- **WHAT TO WORK ON**: Take the line with "(forall el, el ∈ getElements sel s ->" as the first line and the last line of the data as the final one. Write out those lines exactly, and no others.

- **PROVIDED RECORDS**:
______________________________

(** X7. [enable]/[disable] with a key the menus do not have, for a selector
    that is not a string (an element, a NodeList, a jQuery object or
    anything else) and menus without an entry named [hasOwnProperty]:
    nothing changes, and nothing is thrown. *)
Theorem setEnabledState_unknown_key sel key b s :
  (forall q, sel <> SelString q) ->
  (forall el, el ∈ getElements sel s ->
     exists cfg cp d dp,
       ctxMenu_of el s = VObj cfg /\ st_heap s !! cfg = Some cp
       /\ assoc_get "menu" (props cp) = Some (VObj d)
       /\ st_heap s !! d = Some dp
       /\ assoc_get "hasOwnProperty" (props dp) = None
       /\ assoc_get key (props dp) = None) ->
  setEnabledState sel key b s = (Ok tt, s).
Proof.
  intros _ H. unfold setEnabledState, read_heap.
  rewrite (bind_read _ _ s (getElements sel s)) by reflexivity.
  induction (getElements sel s) as [|el l IH]; [reflexivity|].
  destruct (H el)
    as (cfg & cp & d & dp & Hcfg & Hcp & Hmenu & Hd & Hown & Hkey);
    [left|].
  cbn [forEach]. unfold mbind at 1, M_bind at 1, bind at 1.
  rewrite (bind_read _ _ s (VObj cfg)) by (f_equal; exact Hcfg).
  rewrite (bind_read _ _ s (VObj d))
    by (unfold get_prop, own_props; rewrite Hcp, Hmenu; reflexivity).
  rewrite (bind_read _ _ s false)
    by (unfold hasOwnProperty, own_props; rewrite Hd, Hown, Hkey;
        reflexivity).
  cbn [ret]. apply IH. intros el' Hel'. apply H. right. exact Hel'.
Qed.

______________________________

- **SOLUTION**:
  (forall el, el ∈ getElements sel s ->
     exists cfg cp d dp,
       ctxMenu_of el s = VObj cfg /\ st_heap s !! cfg = Some cp
       /\ assoc_get "menu" (props cp) = Some (VObj d)
       /\ st_heap s !! d = Some dp
       /\ assoc_get "hasOwnProperty" (props dp) = None
       /\ assoc_get key (props dp) = None) ->
  setEnabledState sel key b s = (Ok tt, s).
Proof.
  intros _ H. unfold setEnabledState, read_heap.
  rewrite (bind_read _ _ s (getElements sel s)) by reflexivity.
  induction (getElements sel s) as [|el l IH]; [reflexivity|].
  destruct (H el)
    as (cfg & cp & d & dp & Hcfg & Hcp & Hmenu & Hd & Hown & Hkey);
    [left|].
  cbn [forEach]. unfold mbind at 1, M_bind at 1, bind at 1.
  rewrite (bind_read _ _ s (VObj cfg)) by (f_equal; exact Hcfg).
  rewrite (bind_read _ _ s (VObj d))
    by (unfold get_prop, own_props; rewrite Hcp, Hmenu; reflexivity).
  rewrite (bind_read _ _ s false)
    by (unfold hasOwnProperty, own_props; rewrite Hd, Hown, Hkey;
        reflexivity).
  cbn [ret]. apply IH. intros el' Hel'. apply H. right. exact Hel'.
Qed.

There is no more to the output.